Berlusconi ieri ha compiuto un secondo giro di consultazioni sul “che fare” tra i suoi uomini, Angelino Alfano, Renato Brunetta, Michela Vittoria Brambilla. A Palazzo Grazioli è entrato anche Claudio Scajola, ritrovato dopo diverse settimane in un colloquio definito “cordialissimo e familiare”. Per il Cav. il calo significativo delle preferenze nella sua città natale e il sorpasso di Pisapia ai danni di Moratti è stato più della “scoppola” di cui parla Maurizio Lupi. Voci di Palazzo descrivono il premier pronto a ristrutturare il Pdl e le sue catene di comando (“che non hanno funzionato”) a ballottaggi chiusi. Se ne parla da mesi. Chissà. Ieri, in un articolo sul Secolo d'Italia, il senatore ex di An Andrea Augello, grande tessitore del potere alemanniano a Roma, ha inviato un messaggio neanche troppo in codice agli amici e colleghi del Pdl: dopo il ballottaggio di Milano “comunque vada verrà il momento di affrontare senza più esitazioni le troppe contraddizioni che si sono accumulate dalla nascita del Pdl a oggi. Abbiamo bisogno di una nuova legge elettorale. Abbiamo la necessità di rilanciare l'azione di governo. Dobbiamo avviare un dibattito congressuale”. Che significa? Significa che dopo il ballottaggio di Milano, comunque vada, ma soprattutto se andrà male, il Cavaliere dovrà mettere il Pdl nelle condizioni di sopravvivergli.

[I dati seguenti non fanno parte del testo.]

(** Among the slots of the pool an unpinned request is offered every ready one exactly once: those whose
    account still has quota first, the least used of them first, and the parked ones last, so
    that a pool that is spent is still tried. *)
Theorem codex_slots_ordered lc vms now :
  let r := pickCodexSlots lc vms "" now in
  let usable := ready_slots (arr_of vms) now in
  let spent := parked_slots (arr_of vms) now in
  (p_error r = None <-> usable ++ spent <> []) /\
  (p_error r = None -> p_ids r = p_ready r ++ p_parked r /\
     exists ready parked, p_ready r = map (fun vm => vm?."id") ready /\ p_parked r = map (fun vm => vm?."id") parked /\
       Permutation ready usable /\ Permutation parked spent /\
       StronglySorted (fun a b => num_leb (stressOf a) (stressOf b) = true) ready) /\
  (forall vm, vm ∈ usable ++ spent <-> vm ∈ arr_of vms /\ isCodexSlotReady vm = true) /\
  (forall vm, vm ∈ usable -> isCodexSlotParked vm now = false).
Proof.
  cbn zeta. unfold pickCodexSlots. cbn [nonempty String.eqb negb].
  set (R := sort (by_key lc stressOf) _). set (P := sort _ (parked_slots _ _)).
  assert (HR : Permutation R (ready_slots (arr_of vms) now)) by apply sort_perm.
  assert (HP : Permutation P (parked_slots (arr_of vms) now)) by apply sort_perm.
  assert (Hall : Permutation (R ++ P) (ready_slots (arr_of vms) now ++ parked_slots (arr_of vms) now)) by by apply Permutation_app.
  split_and!.
  - destruct (R ++ P) as [|x l] eqn:E; cbn.
    + apply Permutation_nil in Hall. rewrite Hall. done.
    + split; [|done]. intros _ Hn. rewrite Hn in Hall. by apply Permutation_sym, Permutation_nil_cons in Hall.
  - destruct (R ++ P) as [|x l] eqn:E; [done|]. intros _. cbn [p_ids p_ready p_parked]. rewrite <- E, map_app. split; [done|].
    exists R, P. split_and!; [done|done|exact HR|exact HP|]. apply sort_sorted.
    + intros a b c. apply num_leb_trans.
    + intros a b H. assert (Ho := by_key_order lc stressOf a b (stressOf_finite a) (stressOf_finite b)). by rewrite H in Ho.
    + intros a b H. assert (Ho := by_key_order lc stressOf a b (stressOf_finite a) (stressOf_finite b)). by rewrite H in Ho.
  - intros vm. unfold ready_slots, parked_slots. rewrite elem_of_app, !list_elem_of_In, !List.filter_In, !andb_true_iff, negb_true_iff.
    destruct (isCodexSlotParked vm now); naive_solver.
  - intros vm. unfold ready_slots. rewrite list_elem_of_In, List.filter_In, andb_true_iff, negb_true_iff. naive_solver.
Qed.
(* ===== verification/VmFiles.v ===== *)
(** * The registry of VMs (src/src/lib/vm/vm-registry.mjs)

    The documents of the slots by id, and every operation that changes one: it reads the document,
    changes it and writes it back.  [codexAccounts] is the list in the credentials file of a
    Codex slot, [validTimezone] the answer of [Intl]. *)

From Stdlib Require Import QArith Lqa Lia.
From stdpp Require Import gmap strings.
From S2P Require Import Prelude.
From S2P Require Import JsValue.
From S2P Require Import JsText.
From S2P Require Import JsDate.
From S2P Require Import Eligibility.
From S2P Require Import StoreFacts.
From S2P Require Import CredentialFile.
From S2P Require Import VmDocument.
From S2P Require Import CodexUsage.
#[local] Open Scope string_scope.
#[local] Open Scope list_scope.
#[local] Open Scope js_scope.

(** ** Documents and files *)

Notation files := fields (only parsing).

Definition getVm (t : files) (id : string) : jsval := if has_key id t then assoc id t else JNull.
(** The document that is written, where there is one to read. *)
Definition rewrite_vm (t : files) (id : string) (f : jsval -> jsval) : files * jsval :=
  if has_key id t then let vm := f (assoc id t) in (set_field id vm t, vm) else (t, JNull).
Definition edit (t : files) (id : string) (f : jsval -> jsval) : files := (rewrite_vm t id f).1.

Definition origin_name (o : Ownership.origin) : string :=
  match o with Ownership.OriginPlatform => "platform" | Ownership.AdminAssigned => "admin_assigned" | Ownership.UserCreated => "user_created" end.
Definition owner_value (o : option string) : jsval := match o with Some s => JStr s | None => JNull end.
Definition level_value (o : option num) : jsval := match o with Some n => JNum n | None => JNull end.

(** The models a slot may serve, trimmed, none empty. *)
Definition model_list (models : jsval) : list string := trimmed (arr_of models).

Definition or_null (v : jsval) : jsval := v ||| JNull.
Definition masked_proxy (proxy : jsval) : jsval :=
  if truthy proxy
  then spread proxy (JObj [("password", if truthy (proxy?."password") then JStr "***" else proxy?."password" ?? JNull)])
  else JNull.

Definition summarizeVm (codexAccounts : string -> list jsval) (vm : jsval) : jsval :=
  let is_codex := VmKind.isCodexVm vm in
  let codex := if is_codex then summarizeCodexSlot (codexAccounts (to_string (vm?."id"))) vm else JNull in
  let quota := codex?."usage"?."quota" ||| JObj [] in
  let pick a b := if is_codex then a else b in
  let claude := vm?."claude" in
  JObj
   [("id", vm?."id"); ("name", vm?."name"); ("status", vm?."status" ||| JStr "unknown"); ("kernel", or_null (vm?."kernel"));
    ("inference_engine", or_null (vm?."inference_engine")); ("persona_preset", or_null (vm?."persona_preset"));
    ("seed_policy", or_null (vm?."seed_policy")); ("region", vm?."region" ||| vm?."zone" ||| JNull); ("note", or_null (vm?."note"));
    ("platform", JStr (if is_codex then "openai" else "anthropic")); ("family", JStr (if is_codex then "codex" else "claude"));
    ("codex_kernel", JBool is_codex); ("email", pick (or_null (codex?."email")) (or_null (claude?."email")));
    ("account_uuid", pick JNull (or_null (claude?."account_uuid")));
    ("org_uuid", pick (or_null (vm?."codex"?."chatgpt_account_id")) (or_null (claude?."org_uuid")));
    ("has_token", JBool (if is_codex then truthy (codex?."has_token") else Credentials.hasAccessPresence claude));
    ("expires_at", pick (or_null (codex?."expires_at")) (or_null (claude?."expires_at")));
    ("refreshed_at", pick (or_null (vm?."codex"?."usage"?."snapshot"?."updated_at")) (or_null (claude?."refreshed_at")));
    ("oauth_source", pick (JStr "codex-credentials") (or_null (claude?."source")));
    ("credential_mode", pick (JStr "oauth") (claude?."mode" ||| JStr "oauth")); ("auth_scheme", pick JNull (or_null (claude?."auth_scheme")));
    ("has_refresh", JBool (if is_codex then truthy (codex?."has_refresh") else Credentials.hasRefreshPresence claude));
    ("refresh_error", pick JNull (or_null (claude?."refresh_error"))); ("account_tier", pick (JStr "codex") (or_null (claude?."account_tier")));
    ("has_session_key", JBool false); ("max_concurrency", vm?."policy"?."maxConcurrency" ?? jint 2);
    ("max_rpm", vm?."policy"?."maxRpm" ?? jint 0);
    ("allowed_models", match vm?."policy"?."allowed_models" with JArr (_ :: _) => jstrs (model_list (vm?."policy"?."allowed_models")) | _ => JNull end);
    ("weight", vm?."policy"?."weight" ?? jint 1); ("schedule_level_manual", level_value (Weight.manualScheduleLevelOf vm));
    ("timezone", or_null (vm?."timezone")); ("timezone_source", vm?."timezone_source" ||| JStr "auto"); ("locale", or_null (vm?."locale"));
    ("proxy", masked_proxy (vm?."proxy")); ("claude_code_version", or_null (vm?."claude_code_version")); ("stats", vm?."stats" ||| JObj []);
    ("fingerprint", or_null (vm?."fingerprint")); ("schedulable", JBool (negb (is_false (vm?."schedulable"))));
    ("schedule_manual", JBool (is_true (vm?."schedule_manual"))); ("schedule_disabled_reason", or_null (vm?."schedule_disabled_reason"));
    ("temp_unschedulable_until", claude?."temp_unschedulable_until" ||| vm?."temp_unschedulable_until" ||| JNull);
    ("temp_unschedulable_reason", claude?."temp_unschedulable_reason" ||| vm?."temp_unschedulable_reason" ||| JNull);
    ("owner_user_id", owner_value (Ownership.normalizeOwnerId (vm?."owner_user_id"))); ("origin", JStr (origin_name (Ownership.vmOriginOf vm)));
    ("proxy_id", or_null (vm?."proxy"?."id")); ("proxy_cli_enabled", JBool (truthy (vm?."proxy_cli_enabled")));
    ("created_at", or_null (vm?."created_at")); ("runtime", or_null (vm?."runtime")); ("ip", or_null (vm?."runtime"?."ip"));
    ("pid", or_null (vm?."runtime"?."pid")); ("container", or_null (vm?."runtime"?."container"));
    ("utilization_5h", quota?."utilization_5h" ?? JNull); ("utilization_7d", quota?."utilization_7d" ?? JNull);
    ("reset_5h", quota?."reset_5h" ?? JNull); ("reset_7d", quota?."reset_7d" ?? JNull);
    ("status_5h", quota?."status_5h" ?? JNull); ("status_7d", quota?."status_7d" ?? JNull);
    ("codex_usage", codex?."usage" ||| JNull); ("reset_credits", codex?."reset_credits" ||| JNull)].

(** The documents with an id; a file whose name does not start with [vm-] is not one. *)
Definition listVms (codexAccounts : string -> list jsval) (t : files) : list jsval :=
  map (fun p => summarizeVm codexAccounts p.2) (List.filter (fun p => starts_with "vm-" p.1 && truthy (p.2?."id")) t).

(** ** Changes of a document *)

Definition persistAccountTier (t : files) (vmId : string) (tier : jsval) (now : Z) : files * jsval :=
  let key := to_lower (str_or_empty tier) in
  if negb (mem key ["pro"; "max"]) then (t, JNull)
  else rewrite_vm t vmId (fun vm =>
    let claude := vm?."claude" ||| JObj [] in
    if is_str (claude?."account_tier") key then vm
    else touched (with_claude vm (with_field claude "account_tier" (JStr key))) now).

Definition persistAllowedModels (t : files) (vmId : string) (models : jsval) (now : Z) : files * jsval :=
  rewrite_vm t vmId (fun vm =>
    let policy := own (vm?."policy" ||| JObj []) in
    let policy := match uniq (model_list models) with
                  | [] => without policy "allowed_models"
                  | next => with_field policy "allowed_models" (jstrs next)
                  end in
    touched (with_field vm "policy" policy) now).

(** [None] is the thrown TypeError of a level that is not valid. *)
Definition persistVmScheduleLevel (t : files) (vmId : string) (value : jsval) (now : Z) : option (files * jsval) :=
  match Weight.parseScheduleLevelInput value with
  | None => None
  | Some level => Some (rewrite_vm t vmId (fun vm =>
      let policy := own (vm?."policy" ||| JObj []) in
      let policy := match level with None => without policy "priority" | Some n => with_field policy "priority" (JNum n) end in
      touched (with_field vm "policy" policy) now))
  end.

Definition patch_key (k : string) (patch vm : jsval) : jsval :=
  if has_own patch k then (if truthy (patch?.k) then with_field vm k (patch?.k) else without vm k) else vm.
Definition applySlotEnginePatch (vm patch : jsval) : jsval := patch_key "persona_preset" patch (patch_key "inference_engine" patch vm).
Definition persistSlotEnginePolicy (t : files) (vmId : string) (patch : jsval) (now : Z) : files * jsval :=
  rewrite_vm t vmId (fun vm => touched (applySlotEnginePatch vm patch) now).
Definition persistSlotEnginePolicyMany (codexAccounts : string -> list jsval) (t : files) (ids patch : jsval) (now : Z) :
    files * list string * list jsval :=
  let targets := match ids with JArr (_ :: _) => trimmed (arr_of ids) | _ => map (fun v => to_string (v?."id")) (listVms codexAccounts t) end in
  fold_left (fun (r : files * list string * list jsval) id =>
    let '(t, missing, items) := r in
    let '(t, vm) := persistSlotEnginePolicy t id patch now in
    if truthy vm then (t, missing, items ++ [summarizeVm (fun _ => []) vm]) else (t, missing ++ [id], items)) targets (t, [], []).

Inductive source := Auto | Manual | Force.

Definition set_switch (schedulable : bool) (reason : jsval) (preserveStatus : bool) (now : Z) (vm : jsval) : jsval :=
  let vm := touched (with_field (with_field vm "schedulable" (JBool schedulable)) "schedule_updated_at" (iso_now now)) now in
  if schedulable
  then set_if (negb preserveStatus && String.eqb (status_of vm) "paused") "status" (JStr "running") (with_field vm "schedule_disabled_reason" JNull)
  else set_if (negb preserveStatus && String.eqb (status_of vm) "running") "status" (JStr "paused")
         (with_field vm "schedule_disabled_reason" (reason ||| JStr "disabled")).
Definition schedule_vm (manualScheduleWins schedulable : bool) (reason : jsval) (preserveStatus : bool) (src : source) (now : Z) (vm : jsval) : jsval :=
  match src with
  | Auto => if Gate.isManualScheduleLocked manualScheduleWins vm then vm else set_switch schedulable reason preserveStatus now vm
  | Manual => set_switch schedulable reason preserveStatus now (with_field vm "schedule_manual" (JBool true))
  | Force => set_switch schedulable reason preserveStatus now vm
  end.
Definition summarized (codexAccounts : string -> list jsval) (r : files * jsval) : files * jsval :=
  (r.1, if truthy r.2 then summarizeVm codexAccounts r.2 else JNull).
Definition no_accounts (_ : string) : list jsval := [].
Definition setVmSchedulable (manualScheduleWins : bool) (t : files) (id : string) (schedulable : bool) (reason : jsval) (preserveStatus : bool)
    (src : source) (now : Z) : files * jsval :=
  summarized no_accounts (rewrite_vm t id (schedule_vm manualScheduleWins schedulable reason preserveStatus src now)).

Il Cavaliere non ha ancora sciolto il dubbio che tiene sospeso il personale politico del Pdl: partecipare o no alla campagna elettorale per il ballottaggio a Milano? Martedì sera, di fronte a coordinatori e capigruppo, il premier inclinava per un profilo più basso. Ma non è detto che vada così. Attorno al premier sono in tanti a chiedergli di organizzare una grande manifestazione pubblica – a tre giorni dal voto – che lo veda protagonista in piazza Duomo. Lui non ne è persuaso. A Denis Verdini, Ignazio La Russa, Fabrizio Cicchitto e Gaetano Quagliariello, Berlusconi ha consegnato un ragionamento che suonava più o meno così: “Non c'è il tempo per articolare una nuova strategia di comunicazione”. Il Cavaliere è rimasto sull'idea che a Milano si debba puntare a “smascherare” gli estremisti che sostengono la candidatura di Pisapia. “A meno di dieci giorni dal voto c'è poco di nuovo da fare – ha spiegato – Abbiamo però dei margini per lanciare pochi messaggi precisi e ritmati” che ruotano intorno al concetto di “sinistra fatua e radicale”. Bossi pare abbia già fatto sapere che non parteciperà alla campagna elettorale, e non è una notizia che il Pdl ha accolto con piacere. Nel catatonico entourage del premier non sembrano nemmeno sicuri di come interpretare i messaggi duri (ma contraddittori) che arrivano dalla Lega. Oggi, salvo sorprese, dovrebbe riunirsi il Consiglio dei ministri. E' la prima occasione per un faccia a faccia tra il leader della Lega (che ieri era a Roma) e Berlusconi.